Esta mistificación sobre el «granero del mundo» persiste incluso a setenta años del quiebre del modelo primario-exportador, como puede apreciarse hoy en los diagnósticos y pronunciamientos políticos de la totalidad de la dirigencia agropecuaria y de algunos economistas. Resulta incomprensible para estos sectores que la expansión argentina entre 1870 y 1930 se basó en ventajas comparativas del agro pampeano derivadas de la fertilidad natural de la llanura pampeana, lo que permitía ofrecer carne y cereales a costos mucho menores que los internacionales.
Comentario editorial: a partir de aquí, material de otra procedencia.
(** C5. Applying [reaction_step] n times to a field C0 returns the field
    whose entry at every grid point is [C0[i] * exp (-k * (n*dt))]. *)
Theorem reaction_steps_exact
    (n : nat) (h : heap) (pC : loc) (C0 : list R) (k dt : R) :
  h !! pC = Some C0 -> (0 < k)%R -> (0 < dt)%R ->
  exists C',
    returns_array (time_loop (fun p => reaction_step p k dt) n pC) h C' /\
    length C' = length C0 /\
    forall i, (i < length C0)%nat ->
      nth i C' 0%R = (nth i C0 0 * exp (- k * (INR n * dt)))%R.
Proof.
  intros HC _ _. eexists.
  split; [exact (time_loop_reaction n h pC C0 k dt HC)|].
  split; [apply length_map|].
  intros i Hi.
  rewrite <- (Rmult_0_l (exp (- k * (INR n * dt)))) at 1.
  apply (map_nth (fun c => c * exp (- k * (INR n * dt)))%R).
Qed.

Lemma reaction_steps_exact_witness :
  exists C',
    returns_array (time_loop (fun p => reaction_step p 1 (1 / 2)) 2 1%positive)
                  {[1%positive := [1; 2; 4]%R]} C' /\
    length C' = length [1; 2; 4]%R /\
    forall i, (i < length [1; 2; 4]%R)%nat ->
      nth i C' 0%R = (nth i [1; 2; 4] 0 * exp (- 1 * (INR 2 * (1 / 2))))%R.
Proof.
  apply (reaction_steps_exact 2 {[1%positive := [1; 2; 4]%R]} 1%positive
                              [1; 2; 4]%R 1 (1 / 2)).
  - reflexivity.
  - lra.
  - lra.
Defined.

(** ** Choice of the time step (C6) *)

Lemma float_div_ok a b : b <> 0%R -> float_div a b = inr (a / b)%R.
Proof. intros Hb. unfold float_div. now rewrite decide_False. Qed.

Lemma float_div_zero a : float_div a 0 = inl ZeroDivisionError.
Proof. unfold float_div. now rewrite decide_True. Qed.











(** ** Analytical solution of pure diffusion (C8) *)

Lemma sigma_t_pos sigma_0 D t :
  (0 < sigma_0)%R -> (0 <= D)%R -> (0 <= t)%R -> (0 < sigma_t sigma_0 D t)%R.
Proof.
  intros Hs HD Ht. unfold sigma_t. apply sqrt_lt_R0.
  pose proof (Rmult_le_pos D t HD Ht). nra.
Qed.

Lemma sigma_t_initial sigma_0 D :
  (0 < sigma_0)%R -> sigma_t sigma_0 D 0 = sigma_0.
Proof.
  intros Hs. unfold sigma_t.
  replace (sigma_0 ^ 2 + 2 * D * 0)%R with (sigma_0 ^ 2)%R by ring.
  apply sqrt_pow2. lra.
Qed.

(** C8. For sigma0 > 0, D >= 0 and t >= 0 the reference solution is the
    Gaussian of width [sqrt (sigma0^2 + 2*D*t)] and amplitude
    [sigma0 / sigma(t)]; at t = 0 it is the initial pulse, and the product
    of width and amplitude is sigma0 at every time. *)
Theorem pure_diffusion_reference (sigma_0 mu D t : R) :
  (0 < sigma_0)%R -> (0 <= D)%R -> (0 <= t)%R ->
  sigma_t sigma_0 D t = sqrt (sigma_0 ^ 2 + 2 * D * t) /\
  amplitude sigma_0 D t = (sigma_0 / sigma_t sigma_0 D t)%R /\
  (forall x,
     C_t sigma_0 mu D t x =
       (sigma_0 / sigma_t sigma_0 D t
        * exp (- 0.5 * ((x - mu) / sigma_t sigma_0 D t) ^ 2))%R) /\
  (forall x, C_t sigma_0 mu D 0 x = C_0 sigma_0 mu x) /\
  (sigma_t sigma_0 D t * amplitude sigma_0 D t)%R = sigma_0 /\
  (sigma_t sigma_0 D t * amplitude sigma_0 D t)%R =
    (sigma_t sigma_0 D 0 * amplitude sigma_0 D 0)%R.
Proof.
  intros Hs HD Ht.
  pose proof (sigma_t_pos sigma_0 D t Hs HD Ht) as Hpos.
  pose proof (sigma_t_initial sigma_0 D Hs) as H0.
  assert (forall s, (0 < s)%R -> (s * (sigma_0 / s))%R = sigma_0) as Hprod
    by (intros s Hs'; field; lra).
  repeat apply conj; try reflexivity.
  - intros x. unfold C_t, C_0, amplitude. rewrite H0.
    replace (sigma_0 / sigma_0)%R with 1%R by (field; lra). ring.
  - unfold amplitude. now apply Hprod.
  - unfold amplitude. rewrite H0, !Hprod by lra. reflexivity.
Qed.
(** X18. The three zone fields agree with each other: either the
    coordinates could not be classified and all three are [Unknown], or
    both boroughs are among the five borough names and the trip type is
    [Intra-borough] exactly when they are equal, [Inter-borough]
    otherwise. *)
Theorem trip_zones_consistent `{Builtins} (r : record) (stats : counters) :
  let r' := (TaxiFeatureEngineer.trip_zones r stats).1 in
  ∃ pickup dropoff trip_type,
    r' !! "pickup_borough" = Some pickup
    ∧ r' !! "dropoff_borough" = Some dropoff
    ∧ r' !! "trip_type" = Some trip_type
    ∧ ((trip_type = "Unknown" ∧ pickup = "Unknown" ∧ dropoff = "Unknown")
       ∨ (pickup ∈ TaxiFeatureEngineer.borough_centers.*1
          ∧ dropoff ∈ TaxiFeatureEngineer.borough_centers.*1
          ∧ ((trip_type = "Intra-borough" ∧ pickup = dropoff)
             ∨ (trip_type = "Inter-borough" ∧ pickup ≠ dropoff)))).
Proof.
  unfold TaxiFeatureEngineer.trip_zones.
  destruct (TaxiFeatureEngineer.required_float r "pickup_latitude")
    as [plat|]; cbn [mbind option_bind]; cycle 1.
  { exists "Unknown", "Unknown", "Unknown". cbn [fst].
    rewrite lookup_insert_ne, lookup_insert_ne, lookup_insert_eq by done.
    rewrite lookup_insert_ne, lookup_insert_eq by done.
    rewrite lookup_insert_eq. do 3 (split; [done|]). by left. }
  destruct (TaxiFeatureEngineer.required_float r "pickup_longitude")
    as [plon|]; cbn [mbind option_bind]; cycle 1.
  { exists "Unknown", "Unknown", "Unknown". cbn [fst].
    rewrite lookup_insert_ne, lookup_insert_ne, lookup_insert_eq by done.
    rewrite lookup_insert_ne, lookup_insert_eq by done.
    rewrite lookup_insert_eq. do 3 (split; [done|]). by left. }
  destruct (TaxiFeatureEngineer.required_float r "dropoff_latitude")
    as [dlat|]; cbn [mbind option_bind]; cycle 1.
  { exists "Unknown", "Unknown", "Unknown". cbn [fst].
    rewrite lookup_insert_ne, lookup_insert_ne, lookup_insert_eq by done.
    rewrite lookup_insert_ne, lookup_insert_eq by done.
    rewrite lookup_insert_eq. do 3 (split; [done|]). by left. }
  destruct (TaxiFeatureEngineer.required_float r "dropoff_longitude")
    as [dlon|]; cbn [mbind option_bind]; cycle 1.
  { exists "Unknown", "Unknown", "Unknown". cbn [fst].
    rewrite lookup_insert_ne, lookup_insert_ne, lookup_insert_eq by done.
    rewrite lookup_insert_ne, lookup_insert_eq by done.
    rewrite lookup_insert_eq. do 3 (split; [done|]). by left. }
  destruct (TaxiFeatureEngineer._find_closest_borough plat plon)
    as [pickup|] eqn:Hp; cbn [mbind option_bind]; cycle 1.
  { exists "Unknown", "Unknown", "Unknown". cbn [fst].
    rewrite lookup_insert_ne, lookup_insert_ne, lookup_insert_eq by done.
    rewrite lookup_insert_ne, lookup_insert_eq by done.
    rewrite lookup_insert_eq. do 3 (split; [done|]). by left. }
  destruct (TaxiFeatureEngineer._find_closest_borough dlat dlon)
    as [dropoff|] eqn:Hd; cbn [mbind option_bind]; cycle 1.
  { exists "Unknown", "Unknown", "Unknown". cbn [fst].
    rewrite lookup_insert_ne, lookup_insert_ne, lookup_insert_eq by done.
    rewrite lookup_insert_ne, lookup_insert_eq by done.
    rewrite lookup_insert_eq. do 3 (split; [done|]). by left. }
  eexists pickup, dropoff, _. cbn [fst].
  rewrite lookup_insert_ne, lookup_insert_ne, lookup_insert_eq by done.
  rewrite lookup_insert_ne, lookup_insert_eq by done.
  rewrite lookup_insert_eq. do 3 (split; [done|]). right.
  split; [by eapply find_closest_borough_name|].
  split; [by eapply find_closest_borough_name|].
  destruct (String.eqb_spec pickup dropoff) as [->|Hne]; [by left|by right].
Qed.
Pero dichas actividades eran más de carácter extractivo que resultado del ingenio y el esfuerzo humano; de hecho, el ganado se reproducía casi espontáneamente, mientras que el elevado rendimiento agrario era consecuencia directa de la roturación de suelos vírgenes, ricos en nutrientes naturales y bien regados por las lluvias.
Así, como escribió el profesor Jorge Schvarzer, «las formas asumidas por las actividades productivas permitieron que se confundiera la causa de esa riqueza hasta hacerla aparecer como un resultado de la «actividad humana», antes que como fruto de una naturaleza pródiga. El lenguaje de la época traducía esa imagen en frases bien expresivas; una de ellas presentaba al país con una gran «fábrica de carne», como si esa manera, rutinaria y rudimentaria, de aprovechar la multiplicación del ganado fuera un éxito técnico y una operación fabril». Por supuesto, las explotaciones agropecuarias ya no son lo que eran. Se han modernizado y aumentado su productividad, crecientemente influidas por la propia actividad industrial y científico-tecnológica. Pero es necesario hacer memoria para no caer, una vez más, en vanas ilusiones que conduzcan sin etapas al viejo virus holandés.